Se oggi le tartarughe marine nel Mediterraneo ed in particolare la specie Carretta caretta sono in evidente ripresa, sia come densità di popolazione, sia come numero di accertati e crescenti siti riproduttivi, Sicuramente lo si deve anche al lavoro svolto dall’ A.R.C.A. e dai suoi attivi volontari. Negli anni ottanta fummo i primi ad investire molte energie a favore dell’ educazione e sensibilità nelle scuole. Fummo i primi a denunciare i gravi danni che causavano i rifiuti plastici dispersi nell’ ambiente ed in particolare nel mare. Effettuammo centinaia di autopsie e esami dei contenuti stomacali, su tartarughe marine e cetacei che fecero emergere la conclamata presenza, nel loro apparato digerente, di corpi estranei dati da sacchetti di plastica ed altri oggetti.
Fondamentale è stata la faticosa ed onerosa attività volta a marcare il maggior numero di esemplari possibile, nonché di recuperare, curare e rimettere in natura i sempre più numerosi esemplari feriti o bisognosi di cure che giungevano presso i nostri centri di recupero.

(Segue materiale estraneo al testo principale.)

(** * bom-parser: the upload pipeline of [frontend/src/routes/_layout/index.tsx]

    The [Dashboard] component drives a chain of remote calls (signed URL,
    PUT of the bytes, processing task, long-running operation, conversion
    task) and observes three of them by [setInterval] polling.  Everything
    runs on the JavaScript event loop: a handler runs until its next [await],
    then the rest of it runs when the awaited promise settles.

    The embedding is a labelled transition system.  A state holds the React
    state of the component ([uploadStatus], [downloadUrl], [showDownload]),
    the three interval refs, and the two things the browser keeps for the
    component: the live intervals with the closure each one runs, and the
    awaited promises with the continuation each one resumes.  An event is a
    user gesture, the firing of a live interval, or the settlement of an
    awaited promise.  Time is left out: a live interval may fire at any
    turn, also while an earlier invocation of its callback is still awaiting
    an answer, and a request may be answered at any turn.

    The source file holds two revisions of the page.  The embedding follows
    the first one.  The second has the same handlers up to the names of the
    client methods, the text of two messages and a check of the shape of
    the download response; it renders the file input in stage [idle] only,
    which [step_later] adds to [step]. *)

From Stdlib Require Import ZArith String List Bool Lia.
Import ListNotations.
From stdpp Require Import base option gmap fin_maps.

Open Scope Z_scope.
Open Scope string_scope.

(** ** Data *)

(** [UploadStatus["stage"]]: the union of six string literals. *)
Module Stage.
Inductive t : Set :=
| idle | uploading | processing | converting | completed | error.

Definition eqb (a b : t) : bool :=
  match a, b with
  | idle, idle | uploading, uploading | processing, processing
  | converting, converting | completed, completed | error, error => true
  | _, _ => false
  end.

Definition all : list t :=
  idle :: uploading :: processing :: converting :: completed :: error :: nil.
End Stage.

(** [interface UploadStatus]; [error] is the optional field. *)
Record UploadStatus : Set := mkStatus {
  stage : Stage.t;
  message : string;
  progress : Z;
  error : option string
}.

(** The part of a [File] the component reads. *)
Record File : Set := mkFile { f_name : string; f_type : string }.

(** Payload of [TaskService.getTaskResult]: either field may be absent. *)
Record TaskResult : Set := mkResult {
  operation_name : option string;
  gcs_download_path : option string
}.

(** What a remote call resolves to, one constructor per call of the client. *)
Inductive Response : Set :=
| UploadResponse (signed_url file_key file_name : string)
| FetchResponse (ok : bool) (statusText : string)
| ProcessResponse (task_id : string)
| StatusResponse (status : string)
| ResultResponse (r : option TaskResult)
| OperationResponse (done : bool)
| ConvertResponse (task_id : string)
| DownloadResponse (signed_url file_name : string).

(** A promise resolves with a response or rejects with an [Error] whose
    [message] the handlers read. *)
Inductive Outcome : Set :=
| Resolved (r : Response)
| Rejected (msg : string).

(** The closure an interval runs; the arguments are the variables it
    captured. *)
Inductive TimerCb : Set :=
| CB_status (task_id file_key : string)
| CB_operation (operationName file_key : string)
| CB_convert (convertTaskId : string).

(** The rest of a handler after one of its [await]s, with the variables
    that rest still reads. *)
Inductive Cont : Set :=
| K_upload (file : File)                     (* await DocumentService.uploadDocument *)
| K_put (file_key file_name : string)        (* await fetch(signed_url, PUT) *)
| K_process (file_key : string)              (* await DocumentService.processDocument *)
| K_status (task_id file_key : string)       (* await TaskService.getTaskStatus(task_id) *)
| K_result (task_id file_key : string)       (* await TaskService.getTaskResult(task_id) *)
| K_operation (operationName file_key : string) (* await getOperationStatus *)
| K_convert (file_key : string)              (* await DocumentService.convertDocument *)
| K_cstatus (convertTaskId : string)         (* await getTaskStatus(convertTaskId) *)
| K_cresult (convertTaskId : string)         (* await getTaskResult(convertTaskId) *)
| K_download.                                (* await DocumentService.downloadDocument *)

(** Interval handles are positive numbers, so a handle is never falsy and
    [if (ref.current)] tests for [null] only. *)
Record State : Type := mkState {
  uploadStatus : UploadStatus;
  downloadUrl : string;
  showDownload : bool;
  statusCheckInterval : option nat;
  operationCheckInterval : option nat;
  convertCheckInterval : option nat;
  timers : gmap nat TimerCb;
  pending : gmap nat Cont;
  next_timer : nat;
  next_promise : nat
}.

Inductive Event : Set :=
| SelectFile (file : option File)   (* onChange of the file input *)
| ClickDownload
| ClickReset
| Tick (t : nat)                    (* interval t fires *)
| Settle (p : nat) (o : Outcome).   (* awaited promise p settles *)

(** ** The component *)

Definition initial : State :=
  {| uploadStatus := mkStatus Stage.idle EmptyString 0 None;
     downloadUrl := EmptyString; showDownload := false;
     statusCheckInterval := None; operationCheckInterval := None;
     convertCheckInterval := None;
     timers := ∅; pending := ∅; next_timer := 1; next_promise := 0 |}.

Definition setUploadStatus (u : UploadStatus) (s : State) : State :=
  {| uploadStatus := u;
     downloadUrl := downloadUrl s; showDownload := showDownload s;
     statusCheckInterval := statusCheckInterval s;
     operationCheckInterval := operationCheckInterval s;
     convertCheckInterval := convertCheckInterval s;
     timers := timers s; pending := pending s;
     next_timer := next_timer s; next_promise := next_promise s |}.

Definition updateStatus (stg : Stage.t) (msg : string) (prog : Z)
    (err : option string) (s : State) : State :=
  setUploadStatus (mkStatus stg msg prog err) s.

Definition setDownloadUrl (u : string) (s : State) : State :=
  {| uploadStatus := uploadStatus s;
     downloadUrl := u; showDownload := showDownload s;
     statusCheckInterval := statusCheckInterval s;
     operationCheckInterval := operationCheckInterval s;
     convertCheckInterval := convertCheckInterval s;
     timers := timers s; pending := pending s;
     next_timer := next_timer s; next_promise := next_promise s |}.

Definition setShowDownload (b : bool) (s : State) : State :=
  {| uploadStatus := uploadStatus s;
     downloadUrl := downloadUrl s; showDownload := b;
     statusCheckInterval := statusCheckInterval s;
     operationCheckInterval := operationCheckInterval s;
     convertCheckInterval := convertCheckInterval s;
     timers := timers s; pending := pending s;
     next_timer := next_timer s; next_promise := next_promise s |}.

Anche per quello che riguarda i cetacei fondamentale fu la sinergica collaborazione con il centro cetacei di Milano all’epoca ubicato presso il Civico Museo di Storia Naturale; l’autorevole esperienza di Giuseppe Notarbartolo Di Sciara fu determinante sotto il profilo dell'insegnamento e dei giusti stimoli per affinire e potenziare le nostre attività di ricerca. Anche per quello che riguarda i cetacei furono dal 1982 al 1985 centinaia gli interventi su spiaggiamenti di esemplari vivi o già deceduti. Ancora una volta l’esempio di tanti giovani volontari salentini costituì un esempio di sensibilità ed intraprendenza per molte altre associazioni e centri che andarono progressivamente a costituirsi in tutt’ Italia e nel mediterraneo.